In 1955, all regional alcohol monopolies were merged into the present-day Systembolaget enterprise, and the above-mentioned rationing system was abolished, so people were allowed to start buying as much alcohol as they wanted from Systembolaget stores (as long as they are sober, over 21 and not suspected of buying for later private resale). This led to increased consumption, so the government increased taxes heavily and made it compulsory that everyone had to show ID to get served. There was also an age limit of 21, which in 1969 was lowered to 20. In 1965, it became legal for privately run stores to sell beer up to 4.5% with an age limit of 18. 12 years later, after alcohol consumption – especially that of light beers () – rose dramatically, the limit was lowered to 3.5%.

Originally, Systembolaget customers were required to ask shop attendants or use desk service to retrieve desired products. This policy was based on the hypothesis that personal, face-to-face interaction would discourage patrons from buying in conspicuous quantities. Customers would not be permitted to serve themselves until 1991. This self service policy was gradually and subsequently expanded into all Systembolaget stores between 1991 and 2014. The last Systembolaget store to convert to self service was the branch at Högdalen in southern Stockholm, which was converted in October 2014. Still, several shops have their hard alcohol at the checkout where customers need to ask for it.

In September 1996, Systembolaget began sales of bag-in-box cask wine after the European Court of Justice ruled in favour of the Swedish brewery Spendrups after it complained that Systembolaget's earlier refusal to sell boxed wine violated the EU's free trade agreement with Sweden. By the mid-2000s boxed wine accounted for over half the volume of wine sold at Systembolaget.

In 2003, an almost free quota (for personal use) was allowed when traveling into Sweden from another EU country, resulting in lower sales for Systembolaget, especially in Scania, which borders Denmark by sea. Increase in Danish prices has resulted in people driving to Germany instead for purchase. Some cars have been stopped by Swedish police for overweight but not for alcohol import, since four people are collectively allowed to have a total of 800 liters of beer and wine, which is above the allowed load of many standard cars.
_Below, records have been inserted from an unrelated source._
(* ===== verification/ServerThms.v ===== *)
(** * Theorems about serving a connection

    However a client's octets are cut into packets, the handler runs the
    commands of the stream in order, one reply each, and stops where it
    should. *)

From S2P Require Import Prelude Numbers Errors Values World MemoryStore Protocol ProtocolLemmas ProtocolThms Command Persistence ServerCommands Metrics Connection Server.

Section Serve.
Context {E : Env}.
Variable registry : CommandRegistry.
Variable persistence : option PersistenceManager.

(** The reference: one command after the other, until one ends the
    connection or its reply cannot be sent. *)
Fixpoint serve_all (xs : list (ParsedCommand * bytes)) (s : Session) : M (Result bool * Session) :=
  match xs with
  | [] => mret (Ok false, s)
  | (command, frame) :: rest =>
      '(r, s) ← dispatch registry persistence command frame s;
      match r with
      | Ok true => mret (Ok true, s)
      | Ok false => serve_all rest s
      | Err e => mret (Err e, s)
      end
  end.

Definition protocol_failure (e : RustyPotatoError) : RustyPotatoError :=
  ProtocolError (display e) None (Some (display e)).

(** What the stream leads to: its commands, then the answer to what could
    not be decoded, if anything. *)
Definition serve_stream (xs : list (ParsedCommand * bytes)) (bad : option RustyPotatoError) (s : Session) :
    M (bool * Session) :=
  '(r, s) ← serve_all xs s;
  match r with
  | Ok true => mret (true, s)
  | Ok false =>
      match bad with
      | Some e => mret (true, (report_error (protocol_failure e) s).2)
      | None => mret (false, s)
      end
  | Err e => mret (true, (report_error e s).2)
  end.

Lemma serve_all_app xs ys s :
  forall w, serve_all (xs ++ ys) s w =
    ('(r, s) ← serve_all xs s; match r with Ok false => serve_all ys s | _ => mret (r, s) end) w.
Proof.
  revert s. induction xs as [|[cmd frame] xs IH]; intros s w.
  { simpl. rewrite bind_run. simpl. done. }
  cbn [app serve_all]. rewrite !bind_run.
  destruct (dispatch registry persistence cmd frame s w) as [[[[[]|e] s1]|] w1]; auto.
Qed.

(** The errors of a reply are not the client's. *)
Lemma write_response_err d s e s' : write_response d s = (Err e, s') -> exists m src, e = network_error m src.
Proof.
  unfold write_response. destruct (socket_call d _) as [[] t]; [|by intros [= <- _]; eexists _, _..].
  destruct (socket_call [] _) as [[] t']; [done|by intros [= <- _]; eexists _, _..].
Qed.

Lemma dispatch_err cmd frame s w e s' w' :
  dispatch registry persistence cmd frame s w = (Ret (Err e, s'), w') -> exists m src, e = network_error m src.
Proof.
  unfold dispatch. rewrite bind_run. destruct (update_last_activity (conn s) w) as [[c|] w1]; [|done].
  rewrite bind_run. destruct (timer_start w1) as [[t|] w2]; [|done]. rewrite bind_run.
  destruct (registry_execute _ _ w2) as [[r|] w3]; [|done]. rewrite bind_run.
  destruct (timer_stop t w3) as [[d|] w4]; [|done]. rewrite bind_run.
  destruct (lift _ w4) as [[m|] w5]; [|done]. rewrite bind_run.
  destruct (log_mutation _ _ _ _ _ w5) as [[u|] w6]; [|done].
  destruct (send_response r _) as [[[]|e'] s''] eqn:Hs; [done|]. intros [= <- _ _].
  unfold send_response in Hs. destruct r; simpl in Hs; by eapply write_response_err.
Qed.

Lemma serve_all_err xs s w e s' w' :
  serve_all xs s w = (Ret (Err e, s'), w') -> exists m src, e = network_error m src.
Proof.
  revert s w. induction xs as [|[cmd frame] xs IH]; intros s w; [done|]. cbn [serve_all]. rewrite bind_run.
  destruct (dispatch registry persistence cmd frame s w) as [[[[[]|e1] s1]|] w1] eqn:Hd; try done.
  - apply IH.
  - intros [= <- _ _]. by eapply dispatch_err.
Qed.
In June 2007, a panel of EU judges commented that restrictions on the private import of alcohol by postal package were unjustified; as a result, Sweden allowed this some time after.

Swedish municipalities retain the right to ban the establishment of Systembolaget shops within their jurisdiction. This has become more rare over time, because of a more liberal political attitude and because of the belief that other shops lose customers when people drive to other municipalities for shopping.

Corruption controversy

The corruption scandal first gained widespread media attention in the autumn of 2003, with Systembolaget issuing its first press release regarding the preliminary investigations on 7 November 2003. On 11 February 2005, 77 managers of Systembolaget stores were charged with receiving bribes from suppliers, and one of the largest trials in modern Swedish history followed. 18 managers were found guilty on 19 December, and then on 23 February another 15 managers were found guilty.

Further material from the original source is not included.